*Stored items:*

(* ===== verification/Adlist.v ===== *)
(** * adlist.c: doubly linked lists

    Nodes live in a heap; a NULL dereference or a use after free is [None].
    The three methods of a list are options: [dup] may fail (NULL), the calls
    of [free] are returned as the list of freed values, [match] is a test.
    zmalloc does not return NULL (it aborts), so the branches for it are dead.

    [dseg h p ns n] says that the nodes [ns] are linked in both directions
    from [p] to [n]; [list_rep] is the invariant of a whole list. *)

From S2P Require Import Prelude.

Section adlist.
Context {V : Type} `{EqDecision V}.

Record listNode := LNode { prev : option positive; next : option positive; value : V }.

(** [free] is whether the method is set. *)
Record adlist := AList {
  lhead : option positive;
  ltail : option positive;
  dup : option (V → option V);
  free : bool;
  match_ : option (V → V → bool);
  len : Z
}.

(** [fwd_dir]: AL_START_HEAD. *)
Record listIter := Iter { inext : option positive; fwd_dir : bool }.

Abbreviation store := (gmap positive listNode).
Implicit Types (h : store) (l : adlist) (x : positive).

Definition set_prev h x (p : option positive) : option store :=
  n ← h !! x; Some (<[x := LNode p (next n) (value n)]> h).
Definition set_next h x (q : option positive) : option store :=
  n ← h !! x; Some (<[x := LNode (prev n) q (value n)]> h).

Definition set_head l p := AList p (ltail l) (dup l) (free l) (match_ l) (len l).
Definition set_ltail l p := AList (lhead l) p (dup l) (free l) (match_ l) (len l).
Definition set_len l k := AList (lhead l) (ltail l) (dup l) (free l) (match_ l) k.

(** [if (p) ...] on a pointer. *)
Definition when_some {A} (p : option positive) (f : positive → option A) (d : A) : option A :=
  match p with Some x => f x | None => Some d end.

Definition free_value l (v : V) : list V := if free l then [v] else [].

(** ** Operations *)

Definition listCreate : adlist := AList None None None false None 0.

(** The values passed to [free] are collected in order. *)
Fixpoint empty_loop (k : nat) h l (current : option positive) (freed : list V) : option (store * list V) :=
  match k with
  | O => Some (h, freed)
  | S k' =>
      x ← current;
      n ← h !! x;
      empty_loop k' (delete x h) l (next n) (freed ++ free_value l (value n))
  end.

Definition listEmpty h l : option (store * adlist * list V) :=
  '(h, freed) ← empty_loop (Z.to_nat (len l)) h l (lhead l) [];
  Some (h, set_len (set_head (set_ltail l None) None) 0, freed).

Definition listRelease h l : option (store * list V) :=
  '(h, _, freed) ← listEmpty h l; Some (h, freed).

Definition listAddNodeHead h l (v : V) : option (store * adlist) :=
  let node := fresh (dom h : gset positive) in
  if len l =? 0 then
    Some (<[node := LNode None None v]> h, set_len (set_head (set_ltail l (Some node)) (Some node)) (u64 (len l + 1)))
  else
    let h := <[node := LNode None (lhead l) v]> h in
    hd ← lhead l;
    h ← set_prev h hd (Some node);
    Some (h, set_len (set_head l (Some node)) (u64 (len l + 1))).

Definition listAddNodeTail h l (v : V) : option (store * adlist) :=
  let node := fresh (dom h : gset positive) in
  if len l =? 0 then
    Some (<[node := LNode None None v]> h, set_len (set_head (set_ltail l (Some node)) (Some node)) (u64 (len l + 1)))
  else
    let h := <[node := LNode (ltail l) None v]> h in
    tl ← ltail l;
    h ← set_next h tl (Some node);
    Some (h, set_len (set_ltail l (Some node)) (u64 (len l + 1))).

Definition listInsertNode h l (old_node : positive) (v : V) (after : bool) : option (store * adlist) :=
  let node := fresh (dom h : gset positive) in
  old ← h !! old_node;
  let '(p, q, l) :=
    if after then
      (Some old_node, next old, if decide (ltail l = Some old_node) then set_ltail l (Some node) else l)
    else
      (prev old, Some old_node, if decide (lhead l = Some old_node) then set_head l (Some node) else l) in
  let h := <[node := LNode p q v]> h in
  h ← when_some p (λ y, set_next h y (Some node)) h;
  h ← when_some q (λ y, set_prev h y (Some node)) h;
  Some (h, set_len l (u64 (len l + 1))).

Definition listDelNode h l (node : positive) : option (store * adlist * list V) :=
  n ← h !! node;
  '(h, l) ← match prev n with
            | Some y => h ← set_next h y (next n); Some (h, l)
            | None => Some (h, set_head l (next n))
            end;
  '(h, l) ← match next n with
            | Some y => h ← set_prev h y (prev n); Some (h, l)
            | None => Some (h, set_ltail l (prev n))
            end;
  Some (delete node h, set_len l (u64 (len l - 1)), free_value l (value n)).

Definition listGetIterator l (direction : bool) : listIter :=
  Iter (if direction then lhead l else ltail l) direction.
Definition listRewind l : listIter := Iter (lhead l) true.
Definition listRewindTail l : listIter := Iter (ltail l) false.

Definition listNext h (iter : listIter) : option (option positive * listIter) :=
  match inext iter with
  | Some x =>
      n ← h !! x;
      Some (Some x, Iter (if fwd_dir iter then next n else prev n) (fwd_dir iter))
  | None => Some (None, iter)
  end.

(** The copy, [None] when [dup] fails; the freed values. *)
Fixpoint dup_loop (fuel : nat) h (copy : adlist) (iter : listIter) : option (store * option adlist * list V) :=
  match fuel with
  | O => None
  | S f =>
      '(node, iter) ← listNext h iter;
      match node with
      | None => Some (h, Some copy, [])
      | Some x =>
          n ← h !! x;
          match (match dup copy with Some d => d (value n) | None => Some (value n) end) with
          | None => '(h, freed) ← listRelease h copy; Some (h, None, freed)
          | Some v => '(h, copy) ← listAddNodeTail h copy v; dup_loop f h copy iter
          end
      end
  end.

Definition listDup h (orig : adlist) : option (store * option adlist * list V) :=
  let copy := AList None None (dup orig) (free orig) (match_ orig) 0 in
  dup_loop (S (Z.to_nat (len orig))) h copy (listRewind orig).
(** ** The properties *)

(** C18. Round trip: for any contents of the uninitialized hash table and any
    input except a single byte, compressing never leaves the buffers, and unless
    it returns 0 the compressed bytes decompress to exactly the input. It does
    not return 0 when the input is not empty and the output has one byte more for
    every 32 bytes of the input, and 6. An input of one byte (with room for
    output) is read out of bounds, behind its end. *)
Theorem lzf_roundtrip (junk : Z → Z) inp out0 buf : Z.of_nat (length inp) < 2 ^ 32 →
  Z.of_nat (length out0) < 2 ^ 32 → (length inp ≤ length buf)%nat →
  if decide (length inp = 1%nat ∧ out0 ≠ []) then lzf_compress junk inp (Z.of_nat (length out0)) out0 = None else
  ∃ n o, lzf_compress junk inp (Z.of_nat (length out0)) out0 = Some (n, o) ∧ 0 ≤ n ≤ Z.of_nat (length out0) ∧
    (inp ≠ [] → Z.of_nat (length inp) + Z.of_nat (length inp) / 32 + 6 ≤ Z.of_nat (length out0) → n ≠ 0) ∧
    (n ≠ 0 → ∃ rest, lzf_decompress (take (Z.to_nat n) o) (Z.of_nat (length buf)) buf =
       Some (Z.of_nat (length inp), inp ++ rest)).
Proof.
  intros Hin Hout Hbuf. destruct (decide (length inp = 1%nat ∧ out0 ≠ [])) as [[H1 Ho]|H1].
  { destruct inp as [|x [|]], out0; done. }
  destruct (decide (2 ≤ length inp)%nat) as [H2|H2].
  - destruct (compress_spec junk inp (Z.of_nat (length out0)) Hin out0 H2 eq_refl Hout)
      as (n & o & E & Hn & Hroom & Hbs). exists n, o. split; [done|]. split; [lia|]. split; [by intros _|].
    intros Hn0. destruct (Hbs Hn0) as (bs & Hd & ->). assert (bs ≠ []) as Hne.
    { intros ->. apply decodes_nil_inv in Hd. rewrite Hd in H2. simpl in H2. lia. }
    destruct (decompress_loop_spec (enc bs) (Z.of_nat (length buf)) (S (length (enc bs))) [] bs [] inp buf) as (rest & Er & _); try done; [simpl; lia|].
    exists rest. unfold lzf_decompress. simpl in Er |- *. etrans; [exact Er|]. by rewrite uwrap_small by (unfold in_u; lia).
  - exists 0, out0. assert (inp = [] ∨ out0 = []) as Hcase by (destruct inp as [|x [|]]; [by left|destruct out0; [by right|by destruct H1]|simpl in H2; lia]).
    split_and!; [|lia|lia| |done]. { destruct Hcase as [-> | ->]; [done|]. unfold lzf_compress. by rewrite orb_true_r. }
    destruct Hcase as [-> | ->]; [done|]. simpl. pose proof (Z.div_pos (Z.of_nat (length inp)) 32). lia.
Qed.

(** C19. Decompressing arbitrary bytes is safe and terminates: unless there are no
    bytes at all, no access is outside of the two buffers, the output keeps its
    size and the length that is returned fits it. Without any byte of input the
    first control byte is read out of bounds. *)
Theorem lzf_decompress_safe inp out0 : Forall (λ x, 0 ≤ x < 256) inp → Z.of_nat (length out0) < 2 ^ 32 →
  if decide (inp = []) then lzf_decompress inp (Z.of_nat (length out0)) out0 = None else
  ∃ n out, lzf_decompress inp (Z.of_nat (length out0)) out0 = Some (n, out) ∧ length out = length out0 ∧
    0 ≤ n ≤ Z.of_nat (length out0).
Proof.
  intros Hb Hout. destruct (decide (inp = [])) as [-> |Hne]; [done|]. apply (decompress_loop_safe inp (Z.of_nat (length out0)) Hb); try done; try lia.
  destruct inp; [done|]. simpl. lia.
Qed.

Definition demo_text : list Z := [97; 98; 97; 98; 97; 98; 97; 98; 97; 98; 97; 98; 97; 98; 99; 99].

Lemma lzf_roundtrip_witness : ∃ n o rest,
  lzf_compress (λ _, 5) demo_text 40 (replicate 40 0) = Some (n, o) ∧
  lzf_decompress (take (Z.to_nat n) o) 20 (replicate 20 0) = Some (16, demo_text ++ rest).
Proof.
  destruct (lzf_roundtrip (λ _, 5) demo_text (replicate 40 0) (replicate 20 0)) as (n & o & E & _ & Hr & Hd).
  - done.
  - done.
  - simpl. lia.
  - destruct Hd as [rest Hd]; [by apply Hr|]. exists n, o, rest. split; [exact E|exact Hd].
Defined.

*EXERCISE BRIEF:*
The answer must be every line from the entries above that holds the string "values".

*EXERCISE ANSWER:*
    of [free] are returned as the list of freed values, [match] is a test.
(** The values passed to [free] are collected in order. *)
(** The copy, [None] when [dup] fails; the freed values. *)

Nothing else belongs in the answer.